Sunday, May 30, 2010

Ungrateful

My boyfriend, my lover for the past six years, my partner for more than a fifth of my life, is moving in with me, permanently, in precisely two months.  To say that I was excited about this would be a wild understatement.  But, I am a little bit scared too.

For the last three years we have been dating long distance while we have both been working towards graduate degrees in different states.

And, for the last seven months I have been seeing another man.  He's been dating other women too, and for the last few months he's been seeing one girl in particular.  But, since he is the one moving three states to be with me, he is leaving that relationship behind.

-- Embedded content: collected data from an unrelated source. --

(* ===== verification/PrivacyRequest.v ===== *)
(** * Privacy requests and processing restrictions

    [internal/privacy/request.go] and [restriction.go]: the workflow of a data
    subject's request and the restriction or objection an approved one leaves.

    [encoding/json] is a type class over the seven-field instruction; SHA-256 a
    parameter.  An enumeration is an inductive type with one more constructor for
    the strings outside its vocabulary; reason codes stay strings. *)

From S2P Require Import Prelude GoTime Ident Deletion.
From Stdlib Require Import Ascii.

Inductive Error := ErrInvalid | ErrConflict | ErrUnavailable | ErrCancelled | ErrQuery.
#[export] Instance RequestError_eq_dec : EqDecision Error. Proof. solve_decision. Defined.

(** ** Vocabularies *)

Inductive RequestType := RequestAccess | RequestPortability | RequestCorrection | RequestRestriction | RequestObjection | RequestErasure |
  RequestOther (raw : string).
#[export] Instance RequestType_eq_dec : EqDecision RequestType. Proof. solve_decision. Defined.
Definition type_valid (t : RequestType) : bool := match t with RequestOther _ => false | _ => true end.

Inductive Channel := ChannelTenantAPI | ChannelSubjectOutcome | ChannelOther (raw : string).
#[export] Instance Channel_eq_dec : EqDecision Channel. Proof. solve_decision. Defined.
Definition channel_valid (c : Channel) : bool := match c with ChannelOther _ => false | _ => true end.

Inductive RequestState := RequestStateRequested | RequestStateInReview | RequestStateApproved | RequestStatePartiallyApproved |
  RequestStateDenied | RequestStateExecuting | RequestStateCompleted | RequestStateFailed | RequestStateWithdrawn | RequestStateExpired |
  RequestStateOther (raw : string).
#[export] Instance RequestState_eq_dec : EqDecision RequestState. Proof. solve_decision. Defined.
Definition request_state_valid (s : RequestState) : bool := match s with RequestStateOther _ => false | _ => true end.

Definition Terminal (s : RequestState) : bool :=
  match s with RequestStateDenied | RequestStateCompleted | RequestStateWithdrawn | RequestStateExpired => true | _ => false end.
Definition Decided (s : RequestState) : bool :=
  match s with RequestStateApproved | RequestStatePartiallyApproved | RequestStateDenied => true | _ => false end.
Definition rstate_is (a b : RequestState) : bool := bool_decide (a = b).

Inductive DecisionOutcome := OutcomeApproved | OutcomePartiallyApproved | OutcomeDenied | OutcomeOther (raw : string).
#[export] Instance DecisionOutcome_eq_dec : EqDecision DecisionOutcome. Proof. solve_decision. Defined.
Definition outcome_valid (o : DecisionOutcome) : bool := match o with OutcomeOther _ => false | _ => true end.

(** [state]: what is not an approval denies. *)
Definition outcome_state (o : DecisionOutcome) : RequestState :=
  match o with
  | OutcomeApproved => RequestStateApproved
  | OutcomePartiallyApproved => RequestStatePartiallyApproved
  | _ => RequestStateDenied
  end.

Definition requestTransitions (from : RequestState) : list RequestState :=
  match from with
  | RequestStateRequested => [RequestStateInReview; RequestStateWithdrawn; RequestStateExpired]
  | RequestStateInReview => [RequestStateApproved; RequestStatePartiallyApproved; RequestStateDenied; RequestStateWithdrawn; RequestStateExpired]
  | RequestStateApproved => [RequestStateExecuting]
  | RequestStatePartiallyApproved => [RequestStateExecuting]
  | RequestStateExecuting => [RequestStateCompleted; RequestStateFailed]
  | RequestStateFailed => [RequestStateExecuting]
  | _ => []
  end.
Definition canTransition (from to : RequestState) : bool := existsb (rstate_is to) (requestTransitions from).

Definition ReasonCode := string.
Definition ReasonWithdrawnByTenant : ReasonCode := "withdrawn_by_tenant".
Definition ReasonExpiredWithoutAction : ReasonCode := "expired_without_decision".
Definition approveReasonCodes : list ReasonCode :=
  ["access_approved"; "portability_approved"; "correction_approved"; "restriction_approved"; "objection_approved"; "erasure_approved";
   "partially_approved"].
Definition denyReasonCodes : list ReasonCode :=
  ["identity_unverified"; "insufficient_proof"; "legal_obligation"; "third_party_rights"; "manifestly_unfounded"; "excessive_request"].
Definition ValidWithdrawal (r : ReasonCode) : bool := String.eqb r ReasonWithdrawnByTenant.
Definition ValidExpiry (r : ReasonCode) : bool := String.eqb r ReasonExpiredWithoutAction.
Definition ValidApproval (r : ReasonCode) : bool := existsb (String.eqb r) approveReasonCodes || ValidWithdrawal r || ValidExpiry r.
Definition ValidDenial (r : ReasonCode) : bool := existsb (String.eqb r) denyReasonCodes.

Definition validDecisionReason (o : DecisionOutcome) (reason : ReasonCode) : bool :=
  match o with
  | OutcomeApproved | OutcomePartiallyApproved => ValidApproval reason
  | OutcomeDenied => ValidDenial reason
  | OutcomeOther _ => false
  end.

(** ** Data *)

Record Event := mk_event {
  Sequence : Z; EventType : string; From : RequestState; To : RequestState; EventReason : ReasonCode; ActorDigest : string;
  Detail : string; Digest : string; OccurredAt : Time }.
#[export] Instance Event_eq_dec : EqDecision Event. Proof. solve_decision. Defined.

Record Decision := mk_decision {
  DecisionID : string; Outcome : DecisionOutcome; DecisionReason : ReasonCode; DecisionActor : string; DecidedAt : Time;
  DecisionVersion : Z }.
#[export] Instance Decision_eq_dec : EqDecision Decision. Proof. solve_decision. Defined.

Record Request := mk_request {
  ID : string;
  Type_ : RequestType;
  State : RequestState;
  Channel_ : Channel;
  SubjectID : string;
  VerificationID : string;
  Region : string;
  Payload : string;
  ReasonCode_ : ReasonCode;
  FailureClass : string;
  EffectKind : string;
  EffectRef : string;
  EffectDigest : string;
  ExpiresAt : Time;
  RequestedAt : Time;
  UpdatedAt : Time;
  Version : Z;
  Decisions : list Decision;
  Events : list Event;
}.
#[export] Instance Request_eq_dec : EqDecision Request. Proof. solve_decision. Defined.

Record RequestPayload := mk_payload {
  Purpose : string; RecordID : string; PayloadDecisionID : string; Name : string; Value_ : string; Kind : string; Normalization : string }.
#[export] Instance RequestPayload_eq_dec : EqDecision RequestPayload. Proof. solve_decision. Defined.

(** [encoding/json] on the instruction.  [json_decode]: one value with unknown
    fields refused, and whether [More] sees another value after it.
    [json_unmarshal] refuses anything after the value but ignores unknown fields;
    both read the same value.  What [Marshal] prints decodes to the value printed,
    for a value that was itself decoded (its strings are valid UTF-8). *)
Class PayloadJson := {
  json_decode : string -> option (RequestPayload * bool);
  json_unmarshal : string -> option RequestPayload;
  json_marshal : RequestPayload -> string;
  json_agree p v w more : json_decode p = Some (v, more) -> json_unmarshal p = Some w -> w = v;
  json_marshal_decode p v : json_unmarshal p = Some v -> json_decode (json_marshal v) = Some (v, false);
}.

Section Payloads.
Context `{Ulid} `{PayloadJson}.

Definition ValidIdentityRecordID (value : string) : bool :=
  existsb (fun prefix => is_ok (Ident.Parse prefix value)) ["obs"; "fct"; "clm"; "idi"]%string.

(** Which of the fields beyond the purpose are set. *)
Definition only_purpose (v : RequestPayload) : bool :=
  empty_string (RecordID v) && empty_string (PayloadDecisionID v) && empty_string (Name v) && empty_string (Value_ v) &&
  empty_string (Kind v) && empty_string (Normalization v).

Definition valid_correction (v : RequestPayload) : bool :=
  if negb (empty_string (Purpose v)) then false
  else if negb (empty_string (RecordID v)) && negb (empty_string (PayloadDecisionID v)) then false
  else if empty_string (RecordID v) && empty_string (PayloadDecisionID v) then false
  else if negb (empty_string (PayloadDecisionID v)) then
    empty_string (Name v) && empty_string (Value_ v) && empty_string (Kind v) && empty_string (Normalization v) &&
    is_ok (Ident.ParseDecision (PayloadDecisionID v))
  else
    ValidIdentityRecordID (RecordID v) && token (Name v) 128 && negb (empty_string (Value_ v)) && negb (1024 <? slen (Value_ v)) &&
    existsb (String.eqb (Kind v)) ["observation"; "claim"; "fact"]%string &&
    existsb (String.eqb (Normalization v)) ["identity.exact.v1"; "identity.trim.v1"; "identity.ascii_upper.v1"]%string.

Definition valid_instruction (t : RequestType) (v : RequestPayload) : bool :=
  match t with
  | RequestCorrection => valid_correction v
  | RequestObjection => negb (empty_string (Purpose v)) && only_purpose v
  | RequestRestriction => only_purpose v
  | RequestAccess | RequestPortability | RequestErasure => empty_string (Purpose v) && only_purpose v
  | RequestOther _ => false
  end.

He hasn't flat out said so, but I get the feeling that he would like it if I dropped the other boyfriend and declared that he was all I ever needed in life.

The thing is, I really like being with the other boyfriend.  We connect in a way that is completely different from the boyfriend and I.  And, well, the sex is hot.

I think that in the past I may have leaned too heavily on the idea that non-monogamy was a stop-gap for the the inherent lack of physical sex that comes with a long distance relationship.  The lack of physical intimacy in my life really was my justification, to myself and to him, for why I deserved more than one lover.  But, the truth is that I have always wanted this life.  I just never thought I could be brave enough and/or lucky enough to have it.

I am a little bit scared that I am about to trade in all the crazy, wonderful, kinky potential that comes with multiple partners in order to be with the man I love.  And, I do very much love the hot kinky sex my partner and I have together, but I love all of the interesting possibilities that come with an open relationship too.  I fell like I am just getting started with exploring those possibilities.

This is really the ultimate in over privileged whining, isn't it?  I have a man I love madly, and I still want more.